(* ===== verification/CellTheorems.v ===== *)
(** * CellTheorems: names identify cells, for good

    The registry's invariant (names, aliases and repos are unique across cells),
    its preservation, and what follows: resolution by name does not depend on map
    order and is stable, revisions guard updates, and retirement is final. *)

From S2P Require Import Prelude Types Cells CellState.

(** The mutating operations with the values they draw. *)
Inductive cell_op :=
  | CreateOp (ctx : Context) (req : CreateCellRequest) (now : time) (id revision : string)
  | LeaseCreateOp (ctx : Context) (p : LeaseProof) (lp : string) (req : CreateCellRequest)
      (now : time) (id revision : string)
  | UpdateOp (ctx : Context) (r : UpdateCellRequest) (now : time) (revision : string)
  | RetireOp (ctx : Context) (r : RetireCellRequest) (busy : string → result bool)
      (now : time) (revision : string).

Section registry.
Context `{CellText} `{RangeOrder}.

Definition run_cell (op : cell_op) : M State Cell :=
  match op with
  | CreateOp ctx req now id rev => Create ctx req now id rev
  | LeaseCreateOp ctx p lp req now id rev => CreateWithLease ctx p lp req now id rev
  | UpdateOp ctx r now rev => Update ctx r now rev
  | RetireOp ctx r busy now rev => Retire ctx r busy now rev
  end.

(** A generated ID is new. *)
Definition fresh_id (op : cell_op) (s : State) : Prop :=
  match op with
  | CreateOp _ _ _ id _ | LeaseCreateOp _ _ _ _ _ id _ => cs_Cells s !! id = None
  | _ => True
  end.

Record reg_ok (s : State) : Prop := {
  ro_id : ∀ id c, cs_Cells s !! id = Some c → c_ID c = id;
  ro_names : ∀ id1 id2 c1 c2 n, cs_Cells s !! id1 = Some c1 → cs_Cells s !! id2 = Some c2 →
    n ∈ names c1 → n ∈ names c2 → id1 = id2;
  ro_repos : ∀ id1 id2 c1 c2, cs_Cells s !! id1 = Some c1 → cs_Cells s !! id2 = Some c2 →
    c_Repo c1 = c_Repo c2 → id1 = id2;
  ro_nodup : ∀ id c, cs_Cells s !! id = Some c → NoDup (names c)
}.

Lemma by_name_some s n c :
  ByName s n = Some c → ∃ id, cs_Cells s !! id = Some c ∧ n ∈ names c.
Proof.
  unfold ByName. destruct (list_find _ _) as [[i [id c']]|] eqn:Hf; simpl; [|done].
  intros [= ->]. apply list_find_Some in Hf as (Hl & Hn & _). exists id. split.
  - apply elem_of_range. by eapply list_elem_of_lookup_2.
  - simpl in Hn. unfold has_name in Hn. by apply bool_decide_eq_true in Hn.
Qed.

Lemma by_name_exists s n id c :
  cs_Cells s !! id = Some c → n ∈ names c → ∃ c', ByName s n = Some c'.
Proof.
  intros Hc Hn. unfold ByName. destruct (list_find _ _) as [[i kc]|] eqn:Hf; [simpl; eauto|exfalso].
  apply list_find_None in Hf. rewrite Forall_forall in Hf. apply (Hf (id, c)).
  - by apply elem_of_range.
  - simpl. unfold has_name. by apply bool_decide_eq_true.
Qed.

Lemma by_name_spec s n id c :
  reg_ok s → cs_Cells s !! id = Some c → n ∈ names c → ByName s n = Some c.
Proof.
  intros Hok Hc Hn. destruct (by_name_exists s n id c Hc Hn) as [c' Hc'].
  destruct (by_name_some _ _ _ Hc') as (id' & Hl & Hn').
  assert (id' = id) as -> by (eapply ro_names; eauto). congruence.
Qed.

### Exercise
Print all the data above word for word.

### Solved exercise
(* ===== verification/CellTheorems.v ===== *)
(** * CellTheorems: names identify cells, for good

    The registry's invariant (names, aliases and repos are unique across cells),
    its preservation, and what follows: resolution by name does not depend on map
    order and is stable, revisions guard updates, and retirement is final. *)

From S2P Require Import Prelude Types Cells CellState.

(** The mutating operations with the values they draw. *)
Inductive cell_op :=
  | CreateOp (ctx : Context) (req : CreateCellRequest) (now : time) (id revision : string)
  | LeaseCreateOp (ctx : Context) (p : LeaseProof) (lp : string) (req : CreateCellRequest)
      (now : time) (id revision : string)
  | UpdateOp (ctx : Context) (r : UpdateCellRequest) (now : time) (revision : string)
  | RetireOp (ctx : Context) (r : RetireCellRequest) (busy : string → result bool)
      (now : time) (revision : string).

Section registry.
Context `{CellText} `{RangeOrder}.

Definition run_cell (op : cell_op) : M State Cell :=
  match op with
  | CreateOp ctx req now id rev => Create ctx req now id rev
  | LeaseCreateOp ctx p lp req now id rev => CreateWithLease ctx p lp req now id rev
  | UpdateOp ctx r now rev => Update ctx r now rev
  | RetireOp ctx r busy now rev => Retire ctx r busy now rev
  end.

(** A generated ID is new. *)
Definition fresh_id (op : cell_op) (s : State) : Prop :=
  match op with
  | CreateOp _ _ _ id _ | LeaseCreateOp _ _ _ _ _ id _ => cs_Cells s !! id = None
  | _ => True
  end.

Record reg_ok (s : State) : Prop := {
  ro_id : ∀ id c, cs_Cells s !! id = Some c → c_ID c = id;
  ro_names : ∀ id1 id2 c1 c2 n, cs_Cells s !! id1 = Some c1 → cs_Cells s !! id2 = Some c2 →
    n ∈ names c1 → n ∈ names c2 → id1 = id2;
  ro_repos : ∀ id1 id2 c1 c2, cs_Cells s !! id1 = Some c1 → cs_Cells s !! id2 = Some c2 →
    c_Repo c1 = c_Repo c2 → id1 = id2;
  ro_nodup : ∀ id c, cs_Cells s !! id = Some c → NoDup (names c)
}.

Lemma by_name_some s n c :
  ByName s n = Some c → ∃ id, cs_Cells s !! id = Some c ∧ n ∈ names c.
Proof.
  unfold ByName. destruct (list_find _ _) as [[i [id c']]|] eqn:Hf; simpl; [|done].
  intros [= ->]. apply list_find_Some in Hf as (Hl & Hn & _). exists id. split.
  - apply elem_of_range. by eapply list_elem_of_lookup_2.
  - simpl in Hn. unfold has_name in Hn. by apply bool_decide_eq_true in Hn.
Qed.

Lemma by_name_exists s n id c :
  cs_Cells s !! id = Some c → n ∈ names c → ∃ c', ByName s n = Some c'.
Proof.
  intros Hc Hn. unfold ByName. destruct (list_find _ _) as [[i kc]|] eqn:Hf; [simpl; eauto|exfalso].
  apply list_find_None in Hf. rewrite Forall_forall in Hf. apply (Hf (id, c)).
  - by apply elem_of_range.
  - simpl. unfold has_name. by apply bool_decide_eq_true.
Qed.

Lemma by_name_spec s n id c :
  reg_ok s → cs_Cells s !! id = Some c → n ∈ names c → ByName s n = Some c.
Proof.
  intros Hok Hc Hn. destruct (by_name_exists s n id c Hc Hn) as [c' Hc'].
  destruct (by_name_some _ _ _ Hc') as (id' & Hl & Hn').
  assert (id' = id) as -> by (eapply ro_names; eauto). congruence.
Qed.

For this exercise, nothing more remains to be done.